- Dataset entries
(* ===== verification/Bitmap.v ===== *)
(** * Bit arrays

    Models [src/src/database/bitmap]: [Bitmap] of [bitmap_base.rs], the table of
    [bitmap_common.rs] and the three ways to count bits of [bitmap_simd.rs], the
    vector one down to what its instructions do to the bytes of a block.  The
    features of the processor are an argument. *)
From S2P Require Import Prelude.
Local Open Scope Z_scope.

(** ** Counting the bits of bytes *)

Definition BIT_COUNT_TABLE : list Z := [
    0; 1; 1; 2; 1; 2; 2; 3; 1; 2; 2; 3; 2; 3; 3; 4; 1; 2; 2; 3; 2; 3; 3; 4; 2; 3; 3; 4; 3; 4; 4; 5;
    1; 2; 2; 3; 2; 3; 3; 4; 2; 3; 3; 4; 3; 4; 4; 5; 2; 3; 3; 4; 3; 4; 4; 5; 3; 4; 4; 5; 4; 5; 5; 6;
    1; 2; 2; 3; 2; 3; 3; 4; 2; 3; 3; 4; 3; 4; 4; 5; 2; 3; 3; 4; 3; 4; 4; 5; 3; 4; 4; 5; 4; 5; 5; 6;
    2; 3; 3; 4; 3; 4; 4; 5; 3; 4; 4; 5; 4; 5; 5; 6; 3; 4; 4; 5; 4; 5; 5; 6; 4; 5; 5; 6; 5; 6; 6; 7;
    1; 2; 2; 3; 2; 3; 3; 4; 2; 3; 3; 4; 3; 4; 4; 5; 2; 3; 3; 4; 3; 4; 4; 5; 3; 4; 4; 5; 4; 5; 5; 6;
    2; 3; 3; 4; 3; 4; 4; 5; 3; 4; 4; 5; 4; 5; 5; 6; 3; 4; 4; 5; 4; 5; 5; 6; 4; 5; 5; 6; 5; 6; 6; 7;
    2; 3; 3; 4; 3; 4; 4; 5; 3; 4; 4; 5; 4; 5; 5; 6; 3; 4; 4; 5; 4; 5; 5; 6; 4; 5; 5; 6; 5; 6; 6; 7;
    3; 4; 4; 5; 4; 5; 5; 6; 4; 5; 5; 6; 5; 6; 6; 7; 4; 5; 5; 6; 5; 6; 6; 7; 5; 6; 6; 7; 6; 7; 7; 8].

(** [BIT_COUNT_TABLE[b as usize] as usize] of a [u8], which is always in range. *)
Definition table (b : Z) : Z := BIT_COUNT_TABLE !!! Z.to_nat b.

Inductive BitcountStrategy : Type := LookupTable | Popcnt | Avx2.

Record CpuFeatures : Type := mkCpu { has_popcnt : bool; has_avx2 : bool }.

Definition best_strategy (f : CpuFeatures) : BitcountStrategy :=
  if has_avx2 f then Avx2 else if has_popcnt f then Popcnt else LookupTable.

Definition bitcount_lookup_table (bytes : bytes) : Z := foldr (fun b n => table b + n) 0 bytes.

(** [count_ones] of a word of [w] bits. *)
Fixpoint count_ones (w : nat) (v : Z) : Z :=
  match w with
  | O => 0
  | S w => Z.b2z (Z.testbit v 0) + count_ones w (v / 2)
  end.

(** [u64::from_le_bytes] *)
Definition from_le_bytes (l : bytes) : Z := foldr (fun b v => b + 256 * v) 0 l.

(** The two loops of [bitcount_popcnt_impl] on what is left of the slice. *)
Fixpoint bitcount_popcnt_loop (fuel : nat) (bytes : bytes) : Z :=
  match fuel with
  | O => 0
  | S fuel =>
      if (8 <=? length bytes)%nat then
        count_ones 64 (from_le_bytes (take 8 bytes)) + bitcount_popcnt_loop fuel (drop 8 bytes)
      else bitcount_lookup_table bytes
  end.

Definition bitcount_popcnt_impl (bytes : bytes) : Z := bitcount_popcnt_loop (S (length bytes)) bytes.

(** [_mm256_and_si256], byte by byte. *)
Definition vec_and (a : bytes) (mask : Z) : bytes := (fun b => Z.land b mask) <$> a.

(** [_mm256_srli_epi16(vec, 4)]: a shift of the 16-bit lanes. *)
Fixpoint srli_epi16_4 (vec : bytes) : bytes :=
  match vec with
  | a :: b :: vec =>
      let w := Z.shiftr (a + 256 * b) 4 in
      w mod 256 :: w / 256 :: srli_epi16_4 vec
  | _ => vec
  end.

(** [_mm256_shuffle_epi8(lookup, v)] for nibbles: both halves of [lookup] are
    the counts of the sixteen nibbles. *)
Definition lookup : list Z := [0; 1; 1; 2; 1; 2; 2; 3; 1; 2; 2; 3; 2; 3; 3; 4].
Definition shuffle_epi8 (v : bytes) : bytes := (fun b => lookup !!! Z.to_nat (Z.land b 0x0F)) <$> v.

(** [_mm256_add_epi8] *)
Definition add_epi8 (a b : bytes) : bytes := zip_with (fun x y => (x + y) mod 256) a b.

(** [_mm256_sad_epu8(sum, 0)] and its four words. *)
Definition sad_epu8 (l : bytes) : list Z :=
  (fun i => foldr Z.add 0 (take 8 (drop (8 * i) l))) <$> [0; 1; 2; 3]%nat.

(** One pass of the first loop of [bitcount_avx2_impl]. *)
Definition avx2_block (vec : bytes) : Z :=
  let lo := vec_and vec 0x0F in
  let hi := vec_and (srli_epi16_4 vec) 0x0F in
  let sum := add_epi8 (shuffle_epi8 lo) (shuffle_epi8 hi) in
  foldr Z.add 0 (sad_epu8 sum).

Fixpoint bitcount_avx2_loop (fuel : nat) (bytes : bytes) : Z :=
  match fuel with
  | O => 0
  | S fuel =>
      if (32 <=? length bytes)%nat then avx2_block (take 32 bytes) + bitcount_avx2_loop fuel (drop 32 bytes)
      else bitcount_popcnt_loop (S (length bytes)) bytes
  end.

Definition bitcount_avx2_impl (bytes : bytes) : Z := bitcount_avx2_loop (S (length bytes)) bytes.

Definition bitcount_popcnt (f : CpuFeatures) (bytes : bytes) : Z :=
  if has_popcnt f then bitcount_popcnt_impl bytes else bitcount_lookup_table bytes.

Definition bitcount_avx2 (f : CpuFeatures) (bytes : bytes) : Z :=
  if has_avx2 f then bitcount_avx2_impl bytes else bitcount_popcnt f bytes.

Definition bitcount_auto (f : CpuFeatures) (bytes : bytes) : Z :=
  if has_avx2 f then bitcount_avx2 f bytes
  else if has_popcnt f then bitcount_popcnt f bytes
  else bitcount_lookup_table bytes.

(** The function [bitcount_with_strategy] of [bitmap_simd.rs]. *)
Definition bitcount_by_strategy (f : CpuFeatures) (bytes : bytes) (strategy : BitcountStrategy) : Z :=
  match strategy with
  | LookupTable => bitcount_lookup_table bytes
  | Popcnt => bitcount_popcnt f bytes
  | Avx2 => bitcount_avx2 f bytes
  end.

(** ** [Bitmap]

    The cached strategy is never read. *)
Record Bitmap : Type := mkBitmap { bm_bytes : bytes }.

Definition new : Bitmap := mkBitmap [].

Definition with_capacity (bits : nat) : Bitmap := mkBitmap (replicate ((bits + 7) / 8) 0).

(** [Vec::resize] to a larger size. *)
Definition resize (n : nat) (l : bytes) : bytes := l ++ replicate (n - length l) 0.

Definition set_bit (bm : Bitmap) (bit_offset : nat) (value : bool) : option (bool * Bitmap) :=
  let byte_index := (bit_offset / 8)%nat in
  let bit_index := (bit_offset mod 8)%nat in
  let bs := if (length (bm_bytes bm) <=? byte_index)%nat then resize (byte_index + 1) (bm_bytes bm)
            else bm_bytes bm in
  byte ← bs !! byte_index;
  let mask := wrapu 8 (Z.shiftl 1 (7 - Z.of_nat bit_index)) in
  let old := negb (Z.land byte mask =? 0) in
  let byte := if value then Z.lor byte mask else Z.land byte (255 - mask) in
  bs ← vec_set bs byte_index byte;
  Some (old, mkBitmap bs).

Definition get_bit (bm : Bitmap) (bit_offset : nat) : option bool :=
  let byte_index := (bit_offset / 8)%nat in
  let bit_index := (bit_offset mod 8)%nat in
  if (length (bm_bytes bm) <=? byte_index)%nat then Some false
  else
    byte ← bm_bytes bm !! byte_index;
    Some (Z.land (Z.shiftr byte (7 - Z.of_nat bit_index)) 1 =? 1).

- Task directions
The stopping point is the line containing "Inductive BitcountStrategy : Type". Reproduce exactly every line of the material from the first through that one.

- Result of the exercise
(* ===== verification/Bitmap.v ===== *)
(** * Bit arrays

    Models [src/src/database/bitmap]: [Bitmap] of [bitmap_base.rs], the table of
    [bitmap_common.rs] and the three ways to count bits of [bitmap_simd.rs], the
    vector one down to what its instructions do to the bytes of a block.  The
    features of the processor are an argument. *)
From S2P Require Import Prelude.
Local Open Scope Z_scope.

(** ** Counting the bits of bytes *)

Definition BIT_COUNT_TABLE : list Z := [
    0; 1; 1; 2; 1; 2; 2; 3; 1; 2; 2; 3; 2; 3; 3; 4; 1; 2; 2; 3; 2; 3; 3; 4; 2; 3; 3; 4; 3; 4; 4; 5;
    1; 2; 2; 3; 2; 3; 3; 4; 2; 3; 3; 4; 3; 4; 4; 5; 2; 3; 3; 4; 3; 4; 4; 5; 3; 4; 4; 5; 4; 5; 5; 6;
    1; 2; 2; 3; 2; 3; 3; 4; 2; 3; 3; 4; 3; 4; 4; 5; 2; 3; 3; 4; 3; 4; 4; 5; 3; 4; 4; 5; 4; 5; 5; 6;
    2; 3; 3; 4; 3; 4; 4; 5; 3; 4; 4; 5; 4; 5; 5; 6; 3; 4; 4; 5; 4; 5; 5; 6; 4; 5; 5; 6; 5; 6; 6; 7;
    1; 2; 2; 3; 2; 3; 3; 4; 2; 3; 3; 4; 3; 4; 4; 5; 2; 3; 3; 4; 3; 4; 4; 5; 3; 4; 4; 5; 4; 5; 5; 6;
    2; 3; 3; 4; 3; 4; 4; 5; 3; 4; 4; 5; 4; 5; 5; 6; 3; 4; 4; 5; 4; 5; 5; 6; 4; 5; 5; 6; 5; 6; 6; 7;
    2; 3; 3; 4; 3; 4; 4; 5; 3; 4; 4; 5; 4; 5; 5; 6; 3; 4; 4; 5; 4; 5; 5; 6; 4; 5; 5; 6; 5; 6; 6; 7;
    3; 4; 4; 5; 4; 5; 5; 6; 4; 5; 5; 6; 5; 6; 6; 7; 4; 5; 5; 6; 5; 6; 6; 7; 5; 6; 6; 7; 6; 7; 7; 8].

(** [BIT_COUNT_TABLE[b as usize] as usize] of a [u8], which is always in range. *)
Definition table (b : Z) : Z := BIT_COUNT_TABLE !!! Z.to_nat b.

Inductive BitcountStrategy : Type := LookupTable | Popcnt | Avx2.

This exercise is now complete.